We had just sat down when I noticed a puff of smoke through the living room window. Since we have a wood stove, seeing a stray puff of smoke is not unusual. This puff, however, was accompanied by a strange orange haze. My heart immediately beat faster. "What is that?" I asked Jason as we both ran toward the door.
He jerked open the door, and we quickly discovered that the hood of our only vehicle was on fire. He ran to the back of the truck to remove the gas can he had for his chainsaw and anything else that might lead to a larger catastrophe. I ran back inside to call 9-1-1. About twenty minutes and several little explosions later, the fire was out, and all that was left of our vehicle was a stinking pile of blackened carcass.

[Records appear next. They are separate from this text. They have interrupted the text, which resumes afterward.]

(** X5: on a treap built by [insertNode] from the empty treap,
    [searchPrefix] returns only inserted keys that start with the prefix;
    it returns the empty list exactly when no inserted key starts with the
    prefix; and a search for a whole inserted key finds that key. *)
Theorem X5_searchPrefix_finds (ins : list (string * Z)) (prefix : string) :
  exists self,
    insertNodes ins Treap.new = Ok self /\
    (forall r, In r (Treap.searchPrefix prefix self) ->
               In r (map fst ins) /\ startswith r prefix = true) /\
    (Treap.searchPrefix prefix self = [] <->
     forall key, In key (map fst ins) -> startswith key prefix = false) /\
    (In prefix (map fst ins) -> In prefix (Treap.searchPrefix prefix self)).
Proof.
  destruct (insertNodes_returns ins Treap.new) as (self & H).
  exists self. split; [exact H|].
  assert (Hb : bst (Treap.root self)).
  { apply (insertNodes_invariant bst insert_bst _ _ _ H). exact I. }
  assert (Hperm : Permutation (inorder (Treap.root self)) (map fst ins)).
  { apply insertNodes_inorder in H. simpl in H. rewrite app_nil_r in H.
    rewrite H. symmetry. apply Permutation_rev. }
  unfold Treap.searchPrefix. split; [|split].
  - intros r Hr. apply treap_search_In in Hr as (Hin & Hs).
    split; [now apply (Permutation_in _ Hperm) | exact Hs].
  - split.
    + intros Hnil key Hkey.
      destruct (startswith key prefix) eqn:Hs; [|reflexivity]. exfalso.
      apply (Permutation_in _ (Permutation_sym Hperm)) in Hkey.
      exact (search_finds_one _ _ _ Hb Hkey Hs Hnil).
    + intros Hno. apply no_element_nil. intros r Hr.
      apply treap_search_In in Hr as (Hin & Hs).
      apply (Permutation_in _ Hperm) in Hin. apply Hno in Hin. congruence.
  - intros Hin. apply search_exact; [exact Hb|].
    now apply (Permutation_in _ (Permutation_sym Hperm)).
Qed.

Lemma X5_searchPrefix_finds_witness :
  exists self,
    insertNodes [("New York -> Boston", 5%Z); ("New Jersey -> Miami", 50%Z);
                 ("Newark -> LA", 7%Z)] Treap.new = Ok self /\
    In "Newark -> LA" (Treap.searchPrefix "Newark -> LA" self).
Proof.
  destruct (X5_searchPrefix_finds
              [("New York -> Boston", 5%Z); ("New Jersey -> Miami", 50%Z);
               ("Newark -> LA", 7%Z)] "Newark -> LA")
    as (self & H & _ & _ & Hexact).
  exists self. split; [exact H|].
  apply Hexact. simpl. auto.
Defined.

(** A search can leave out keys that start with the prefix: with these
    priorities "New York -> Boston" is the right child of
    "New Jersey -> Miami", and the search for "New" goes to the left at
    "Newark -> LA" and again at "New Jersey -> Miami". *)
Example searchPrefix_leaves_out :
  exists self,
    insertNodes [("New York -> Boston", 5%Z); ("New Jersey -> Miami", 50%Z);
                 ("Newark -> LA", 70%Z)] Treap.new = Ok self /\
    Treap.searchPrefix "New" self = ["Newark -> LA"; "New Jersey -> Miami"].
Proof. eexists. split; reflexivity. Qed.

(** ** What Trie.search returns *)

Lemma filter_all {A : Type} (f : A -> bool) (l : list A) :
  (forall x, In x l -> f x = true) -> filter f l = l.
Proof.
  induction l as [|x l IH]; simpl; [reflexivity|]. intros H.
  rewrite (H x) by (now left). f_equal. apply IH. intros y Hy. apply H. now right.
Qed.









(** X6: after one more word is inserted into a trie built by insertions,
    [search] returns what it returned before and, when the new word starts
    with the prefix, case ignored, the new word in lower case; nothing
    else. *)
Theorem X6_search_after_insert (words : list string) (word p r : string) :
  In r (Trie.search p (Trie.insert word (insertWords words Trie.new))) <->
  In r (Trie.search p (insertWords words Trie.new)) \/
  (r = lower word /\ startswith (lower word) (lower p) = true).
Proof.
  replace (Trie.insert word (insertWords words Trie.new))
    with (insertWords (words ++ [word]) Trie.new)
    by (now rewrite insertWords_app).
  rewrite !search_insertWords. unfold startswith. split.
  - intros (Hp & W & HW & ->). apply in_app_iff in HW as [HW|[<-|[]]]; eauto.
  - intros [(Hp & W & HW & ->)|(-> & Hp)].
    + split; [exact Hp|]. exists W. split; [|reflexivity].
      apply in_app_iff. now left.
    + split; [exact Hp|]. exists word. split; [|reflexivity].
      apply in_app_iff. right. now left.
Qed.
(** * Ticket ledger: a shallow embedding of [andi.py]

    The three source files carry the same ledger core (classes
    [TicketTransaction], [Block] and [TicketBlockchain]); everything after
    it is Streamlit page code.  This development embeds the core:

    - [hashlib.sha256(..).hexdigest()] as the function [sha256_hexdigest]
      (FIPS 180-4, computed on 32-bit words held in [Z]);
    - [json.dumps(.., sort_keys=True)] as [dumps] on a small JSON value type;
    - the classes as records, the methods as functions from the state of the
      object before the call to the result and the state after it.

    Inputs that the source draws from its environment are arguments of the
    embedded methods: the value of [time.time()] and the text of
    [str(uuid.uuid4())]. *)

From Stdlib Require Import ZArith Ascii String DecimalString List.
From stdpp Require Import gmap strings list fin_maps.

Local Open Scope Z_scope.

(** ** SHA-256 *)

Module Sha256.

Definition mask32 : Z := 0xffffffff.

Definition add32 (a b : Z) : Z := Z.land (a + b) mask32.

Definition rotr (n x : Z) : Z :=
  Z.lor (Z.shiftr x n) (Z.land (Z.shiftl x (32 - n)) mask32).

Definition not32 (x : Z) : Z := Z.lxor x mask32.

Definition Ch (x y z : Z) : Z := Z.lxor (Z.land x y) (Z.land (not32 x) z).

Definition Maj (x y z : Z) : Z :=
  Z.lxor (Z.lxor (Z.land x y) (Z.land x z)) (Z.land y z).

Definition bsig0 (x : Z) : Z := Z.lxor (Z.lxor (rotr 2 x) (rotr 13 x)) (rotr 22 x).
Definition bsig1 (x : Z) : Z := Z.lxor (Z.lxor (rotr 6 x) (rotr 11 x)) (rotr 25 x).
Definition ssig0 (x : Z) : Z := Z.lxor (Z.lxor (rotr 7 x) (rotr 18 x)) (Z.shiftr x 3).
Definition ssig1 (x : Z) : Z := Z.lxor (Z.lxor (rotr 17 x) (rotr 19 x)) (Z.shiftr x 10).

(** The constants are the first 32 bits of the fractional parts of the cube
    roots (for [K]) and of the square roots (for [H0]) of the first primes. *)
Fixpoint primes_from (fuel : nat) (n : Z) (count : nat) (found : list Z) : list Z :=
  match fuel, count with
  | O, _ | _, O => rev found
  | S fuel', S count' =>
      if forallb (fun p => negb (n mod p =? 0)) found
      then primes_from fuel' (n + 1) count' (n :: found)
      else primes_from fuel' (n + 1) count found
  end.

Definition first_primes (count : nat) : list Z := primes_from 400 2 count [].

(** The integer cube root of a number below [2 ^ 108], bit by bit. *)
Definition cube_root (n : Z) : Z :=
  fold_left
    (fun r bit => let r' := r + Z.shiftl 1 bit in if r' * r' * r' <=? n then r' else r)
    (map Z.of_nat (rev (seq 0 36))) 0.

Definition K : list Z :=
  Eval vm_compute in
    map (fun p => Z.land (cube_root (Z.shiftl p 96)) mask32) (first_primes 64).

Definition H0 : list Z :=
  Eval vm_compute in
    map (fun p => Z.land (Z.sqrt (Z.shiftl p 64)) mask32) (first_primes 8).

(** The eight working variables [a .. h]. *)
Record regs : Type := Regs { ra : Z; rb : Z; rc : Z; rd : Z; re : Z; rf : Z; rg : Z; rh : Z }.

Definition regs_of_list (l : list Z) : regs :=
  let n i := nth i l 0 in Regs (n 0%nat) (n 1%nat) (n 2%nat) (n 3%nat) (n 4%nat) (n 5%nat) (n 6%nat) (n 7%nat).

Definition list_of_regs (r : regs) : list Z :=
  [ra r; rb r; rc r; rd r; re r; rf r; rg r; rh r].

(** One round on working variables [r] with round constant [k] and schedule
    word [w]. *)
Definition round (r : regs) (k w : Z) : regs :=
  let t1 := add32 (add32 (add32 (add32 (rh r) (bsig1 (re r))) (Ch (re r) (rf r) (rg r))) k) w in
  let t2 := add32 (bsig0 (ra r)) (Maj (ra r) (rb r) (rc r)) in
  Regs (add32 t1 t2) (ra r) (rb r) (rc r) (add32 (rd r) t1) (re r) (rf r) (rg r).

(** The message schedule is kept as a window of the sixteen latest words:
    its head is [W t], and [W (t+16)] is pushed at its end. *)
Definition next_word (win : list Z) : Z :=
  let n i := nth i win 0 in
  add32 (add32 (add32 (ssig1 (n 14%nat)) (n 9%nat)) (ssig0 (n 1%nat))) (n 0%nat).

Definition rounds (r : regs) (win : list Z) : regs :=
  fst (fold_left
         (fun (st : regs * list Z) (k : Z) =>
            let '(r, win) := st in
            (round r k (nth 0 win 0), tl win ++ [next_word win]))
         K (r, win)).

Fixpoint be_words (bs : list Z) : list Z :=
  match bs with
  | b0 :: b1 :: b2 :: b3 :: rest =>
      Z.lor (Z.lor (Z.lor (Z.shiftl b0 24) (Z.shiftl b1 16)) (Z.shiftl b2 8)) b3
      :: be_words rest
  | _ => []
  end.

Definition compress (h : list Z) (chunk : list Z) : list Z :=
  let r := rounds (regs_of_list h) (be_words chunk) in
  zip_with add32 h (list_of_regs r).

Definition pad (msg : list Z) : list Z :=
  let len := Z.of_nat (length msg) in
  let bits := 8 * len in
  msg ++ [0x80] ++ repeat 0 (Z.to_nat ((55 - len) mod 64))
      ++ map (fun i => Z.land (Z.shiftr bits (8 * i)) 0xff) [7; 6; 5; 4; 3; 2; 1; 0].
Lemma comprehension_all_ok {A B : Type} (f : A -> result B) (l : list A) :
  Forall (fun x => is_ok (f x) = true) l -> exists ys, comprehension f l = Ok ys.
Proof.
  intros Hall. destruct (comprehension_cases f l) as [H|(x & e & Hx & Hf & _)]; [assumption|].
  rewrite Forall_forall in Hall. apply Hall in Hx. by rewrite Hf in Hx.
Qed.

Lemma Forall_concat {A : Type} (P : A -> Prop) (ls : list (list A)) :
  Forall (Forall P) ls -> Forall P (concat ls).
Proof. induction 1; simpl; [constructor|]. by apply Forall_app. Qed.

Lemma length_row_symbols (text : str) :
  length (row_symbols text) = length (score_rows text).
Proof. unfold row_symbols, score_rows. by rewrite !length_map. Qed.
Definition GCS_uploadFile (bucket key : jsstring) (body : Buffer)
    (options : option UploadOptions) : M P (option UploadResult) :=
  try_catch
    (let o := GCS_save_options options in
     call (GcsSave bucket key body o) (gcs_save gcs_Storage bucket key body o);;
     (if bool_decide (opt_field acl options = Some (js "public-read"))
      then call (GcsMakePublic bucket key) (gcs_makePublic gcs_Storage bucket key)
      else mret tt);;
     mret (Some {| location := js "https://storage.googleapis.com/" ++ bucket ++ js "/" ++ key;
                   bucket := bucket;
                   key := key |}))
    (fun error =>
       logger LError [("error", FError error); ("key", FString key); ("bucket", FString bucket)]
         "unable to upload file to GCS";;
       mret None).

Definition GCS_getFile (bucket key : jsstring) : M P (option Buffer) :=
  try_catch
    (contents ← call (GcsDownload bucket key) (gcs_download gcs_Storage bucket key);
     mret (Some contents))
    (fun error => mret None).

Definition GCS_deleteFile (bucket key : jsstring) : M P unit :=
  try_catch
    (call (GcsDelete bucket key) (gcs_delete gcs_Storage bucket key))
    (fun error => mret tt).

Definition GCS_fileExists (bucket key : jsstring) : M P bool :=
  try_catch
    (call (GcsExists bucket key) (gcs_exists gcs_Storage bucket key))
    (fun _ => mret false).

Definition GCS_getPublicUrl (bucket key : jsstring) : completion jsstring :=
  k ← encodeURIComponent key;
  mret (js "https://storage.googleapis.com/" ++ bucket ++ js "/" ++ k).

Definition GCSStorageClient : StorageClient P :=
  {| uploadFile := GCS_uploadFile;
     getFile := GCS_getFile;
     deleteFile := GCS_deleteFile;
     fileExists := GCS_fileExists;
     getPublicUrl := GCS_getPublicUrl |}.

Definition new_GCSStorageClient : completion (StorageClient P) :=
  match cfg_gcs config with
  | Some _ => Normal GCSStorageClient
  | None =>
      Throw (ErrorObj "Error"
               (js "GCS configuration is required when using GCS storage backend"))
  end.

(** *** The module's exports: the one active client and the two bucket names *)

Record StorageModule : Type := {
  storageClient : StorageClient P;
  artifactsBucket : jsstring;
  importsBucket : jsstring;
}.

(** [config.gcs!.f] and [config.s3!.f]: a property read on [undefined] raises. *)
Definition non_null {A B} (o : option A) (f : A -> B) (prop : string) : completion B :=
  match o with
  | Some a => Normal (f a)
  | None => Throw (cannot_read false prop)
  end.

Definition storage_module : M P StorageModule :=
  client ←
    (if bool_decide (storageBackend config = gcs)
     then logger LInfo [] "Using Google Cloud Storage backend";; lift new_GCSStorageClient
     else logger LInfo [] "Using AWS S3 backend";; lift new_S3StorageClient);
  artifacts ←
    lift (if bool_decide (storageBackend config = gcs)
          then non_null (cfg_gcs config) gcs_bucket "bucket"
          else non_null (cfg_s3 config) s3_bucket "bucket");
  imports ←
    lift (if bool_decide (storageBackend config = gcs)
          then non_null (cfg_gcs config) gcs_imports_bucket "imports_bucket"
          else non_null (cfg_s3 config) s3_imports_bucket "imports_bucket");
  mret {| storageClient := client; artifactsBucket := artifacts; importsBucket := imports |}.

End Clients.

End Storage.
Export Storage.

(** ** The S3 handle of [external/aws.ts] *)

Module ExternalAws.

Section Aws.

Context {P Num : Type}.
Variable config : Config Num.
Variable aws_S3 : S3SDK P.

(** [createS3Client]: refused unless the backend is S3. *)
Definition createS3Client : completion (S3SDK P) :=
  if bool_decide (storageBackend config ≠ s3)
  then Throw (ErrorObj "Error" (js "S3 client requested but not using S3 storage backend"))
  else Normal aws_S3.

(** The export [s3]: a client on the S3 backend, the empty object [{}]
    ([None]) otherwise. *)
Definition s3_handle : option (S3SDK P) :=
  if bool_decide (storageBackend config = s3) then Some aws_S3 else None.

End Aws.

End ExternalAws.

(** ** The redirect helper ([utils/addS3Redirect.ts]) *)

Module AddS3Redirect.

Section Redirect.

Context {P Num : Type}.
Variable config : Config Num.
Variable aws_S3 : S3SDK P.

Definition redirect_request (s3c : S3Config) (key destination : jsstring) : PutObjectRequest :=
  {| Bucket := s3_bucket s3c;
     Key := key;
     Body := BodyString [];
     ACL := Some (js "public-read");
     CacheControl := Some (js "no-cache");
     ContentType := None;
     WebsiteRedirectLocation := Some (js "/" ++ destination) |}.

Definition addS3Redirect (key destination : jsstring) : M P (option PutObjectOutput) :=
  match (if bool_decide (storageBackend config ≠ s3) then None else cfg_s3 config) with
  | None =>
      logger LWarn [("key", FString key); ("destination", FString destination)]
        "S3 redirect not supported with current storage backend";;
      mret None
  | Some s3c =>
      try_catch
        (let req := redirect_request s3c key destination in
         match ExternalAws.s3_handle config aws_S3 with
         | Some client =>
             ack ← call (S3PutObject req) (s3_putObject client req);
             mret (Some ack)
         | None => throw (ErrorObj "TypeError" (js "s3.putObject is not a function"))
         end)
        (fun error =>
           logger LError [("error", FError error); ("key", FString key);
                          ("destination", FString destination);
                          ("bucket", FString (s3_bucket s3c))]
             "unable to add s3 redirect";;
           mret None)
  end.

End Redirect.

End AddS3Redirect.

(** ** The descriptor cache ([utils/cacheSnackObj.ts]) *)

Module CacheSnackObj.

Section Cache.

Context {P : Type}.

(** The descriptor type and the library calls made on it: [json5.parse],
    [json5.stringify] (which may answer [undefined]), [Buffer.from] on a
    string and [buffer.toString()]. *)
Context {GitSnackObj : Type}.
Variable json5_parse : jsstring -> completion GitSnackObj.
Variable json5_stringify : GitSnackObj -> completion (option jsstring).
Variable Buffer_from_string : jsstring -> Buffer.
Variable Buffer_toString : Buffer -> jsstring.

(** The imports of [../external/storage]. *)
Variable storageClient : StorageClient P.
Variable importsBucket : jsstring.

(** [Buffer.from(v)] for [v : string | undefined]. *)
Definition Buffer_from (v : option jsstring) : completion Buffer :=
  match v with
  | Some s => Normal (Buffer_from_string s)
  | None =>
      Throw (ErrorObj "TypeError"
               (js "The first argument must be of type string or an instance of Buffer, ArrayBuffer, or Array or an Array-like Object. Received undefined"))
  end.

Definition getCachedObj (filename : jsstring) : M P (option GitSnackObj) :=
  try_catch
    (buffer ← getFile storageClient importsBucket filename;
     match buffer with
     | None => mret None
     | Some b => obj ← lift (json5_parse (Buffer_toString b)); mret (Some obj)
     end)
    (fun _ => mret None).

Definition cache_options : UploadOptions :=
  {| contentType := None;
     cacheControl := Some (js "public, max-age=31536000");
     acl := Some (js "public-read") |}.
Implicit Types (st : DashboardState number) (p q : TimeseriesPoint number).
Implicit Types (series existing : list (TimeseriesPoint number)).
Implicit Types (dev : string).
Implicit Types (msg : WebSocketMessage number).
Implicit Types (msgs : list (WebSocketMessage number)).


Definition is_initial_timeseries msg : bool :=
  match msg with initial_timeseries _ => true | _ => false end.

(** What the append path guarantees by itself: the bound, and no two
    neighbours with the same timestamp. *)
Definition bounded_series series : Prop :=
  length series ≤ MAX_TIMESERIES_POINTS ∧ adjacent_distinct series.

Definition tables_bounded st : Prop :=
  ∀ dev series,
    timeseriesData st !! dev = Some series → bounded_series series.




(** ** The selected meter of [SinglePhaseDashboard] *)

(** [selectedMeter] is [null] or a string, and is tested for truthiness. *)
Definition selected (selectedMeter : option string) : bool :=
  match selectedMeter with
  | Some meterName => truthy meterName
  | None => false
  end.

(** The effect that sets the default meter: the value of [selectedMeter]
    after it has run on [readings]. *)
Definition defaultMeterEffect (readings : list (MeterSummary number))
    (selectedMeter : option string) : option string :=
  match readings with
  | first :: _ =>
      if negb (selected selectedMeter) then Some (ms_meter_name first)
      else selectedMeter
  | [] => selectedMeter
  end.

(** The effect that requests the series of the selected meter, through
    [onRequestTimeseries]. *)
Definition requested (selectedMeter : option string)
    : list WebSocketOutgoingMessage :=
  match selectedMeter with
  | Some meterName =>
      if truthy meterName then [request_timeseries meterName] else []
  | None => []
  end.
(** What a true result does guarantee: every registered predicate was
    called, each call returned true or raised an [Exception], and the
    last call returned true. *)
Lemma check_loop_true checks result ctx ctx' calls :
  Command.check_loop self checks result ctx = (ctx', Ret true, calls) ->
  List.length calls = List.length checks /\
  Forall (fun o => o = Ret true \/
                   exists e, o = Raise e /\ is_Exception e = true)
         (map snd calls) /\
  match last (map snd calls) with
  | Some o => o = Ret true
  | None => result = true
  end.
Proof.
  revert result ctx ctx' calls.
  induction checks as [|check rest IH]; intros result ctx ctx' calls; cbn.
  - intros ?; simplify_eq. cbn. auto.
  - destruct (Command.call_check self check ctx) as [ctx1 [[|] | e]];
      cbn [negb]; try destruct (is_Exception e) eqn:He;
      try (intros ?; simplify_eq; fail);
      destruct (Command.check_loop self rest _ ctx1)
        as [[ctx2 r2] calls2] eqn:Hloop;
      intros ?; simplify_eq;
      destruct (IH _ _ _ _ Hloop) as (Hlen & Hall & Hlast); cbn;
      (split; [congruence|]);
      (split; [constructor; eauto|]);
      destruct (map snd calls2) as [|o os] eqn:Hmap; cbn in *;
      auto; try congruence;
      (destruct (last (o :: os)) eqn:Hnone;
       [exact Hlast | apply last_None in Hnone; discriminate]).
Qed.

End CheckTrue.

(** A true result of [check]: all predicates were called, none returned
    false, and the last one returned true. *)
Lemma check_true_means self ctx :
  snd (Command.check self ctx) = Ret true ->
  List.length (Command.evaluated self ctx)
  = List.length (Command._checks self) /\
  Forall (fun o => o = Ret true \/
                   exists e, o = Raise e /\ is_Exception e = true)
         (Command.evaluated self ctx) /\
  (Command._checks self <> [] ->
   last (Command.evaluated self ctx) = Some (Ret true)).
Proof.
  unfold Command.evaluated, Command.calls, Command.check, Command.check_run.
  destruct (Command.check_loop _ _ _ _) as [[ctx' r] calls] eqn:Hloop; cbn.
  intros ->. apply check_loop_true in Hloop as (Hlen & Hall & Hlast).
  rewrite length_map. repeat split; try assumption.
  intros Hne. destruct (last (map snd calls)) as [o|]; congruence.
Qed.

(** [check] stops at the first predicate that returns false: nothing is
    called after it, and false is the result. *)
Lemma check_short_circuits self ctx before after :
  Command.evaluated self ctx = before ++ Ret false :: after ->
  after = [] /\ snd (Command.check self ctx) = Ret false.
Proof.
  unfold Command.evaluated, Command.calls, Command.check, Command.check_run.
  destruct (Command.check_loop _ _ _ _) as [[ctx' r] calls] eqn:Hloop; cbn.
  eapply check_loop_break; eassumption.
Qed.

(** C1 (the code departs from it).  The claim: [check] returns true only
    if every registered predicate evaluated to true, a predicate that
    raises counting as false.  Here the second of three predicates
    raises [ValueError]; the [except] branch records false but does not
    leave the loop, the third predicate returns true, and [check]
    returns true. *)
Theorem check_passes_after_a_raising_predicate :
  Command.evaluated ping_raise_then_pass ctx_ping
  = [Ret true; Raise (raise_ ValueError); Ret true] /\
  is_Exception (raise_ ValueError) = true /\
  snd (Command.check ping_raise_then_pass ctx_ping) = Ret true.
Proof. repeat split; reflexivity. Qed.

(** C5, as claimed, fails: a predicate raises [PermissionError], and
    [check] returns false instead of re-raising it. *)
Lemma check_swallows_PermissionError :
  Command.evaluated ping_forbidden ctx_ping
  = [Ret true; Raise (raise_ PermissionError)] /\
  snd (Command.check ping_forbidden ctx_ping) = Ret false.
Proof. split; reflexivity. Qed.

The past few days have been a blur of talking with the fire chief, receiving the fire report, dealing with the insurance company, meeting with the insurance adjuster and trying to get my heart to stop pounding from all the excitement. With all that behind us, yesterday the adjuster finally told me the news I had been waiting to hear: "I'll schedule for the remains to be picked up tomorrow." It was the best news I had heard in weeks! I am tired of looking at the charred carcass. I am tired of checking every few moments to see if anything else has caught fire. I am sick of the smell of burnt metal and plastic. I want it gone! Nothing can be saved from it, so I just want it out of my sight! As far as I'm concerned, they can't get here soon enough. The truck is now nothing more than a source of anxiety and stress.
As I think of the relief I will have once the carnage is removed, I can't help but to think of other things in my life that might need to go with it. Fears, doubts, worries. They, too, are nothing more than sources of anxiety and stress, so shouldn't I be just as eager to get rid of them?
Sometimes we have no control over what comes into or goes out of our lives. But most of the time, we do. We decide what feelings we'll keep and which ones we'll toss. We decide what memories to hold on to and which ones to neglect. We decide what promises we'll cling to and which ones we think are too good to be true. We make the decisions, and those decisions affect our daily lives and attitudes.
It's still the beginning of the new year. We still have time to change our old ways. Let's make every effort to get rid of the things in our lives that do nothing more than cause stress and pull us away from God. We don't need our worries. We don't need our negative thoughts. We don't need our bitterness. We don't need our pride. Let's get rid of them and never allow them to come back.
The future is full of possibilities, and we'll be able to reach those opportunities much easier if we will first remove the stumbling blocks.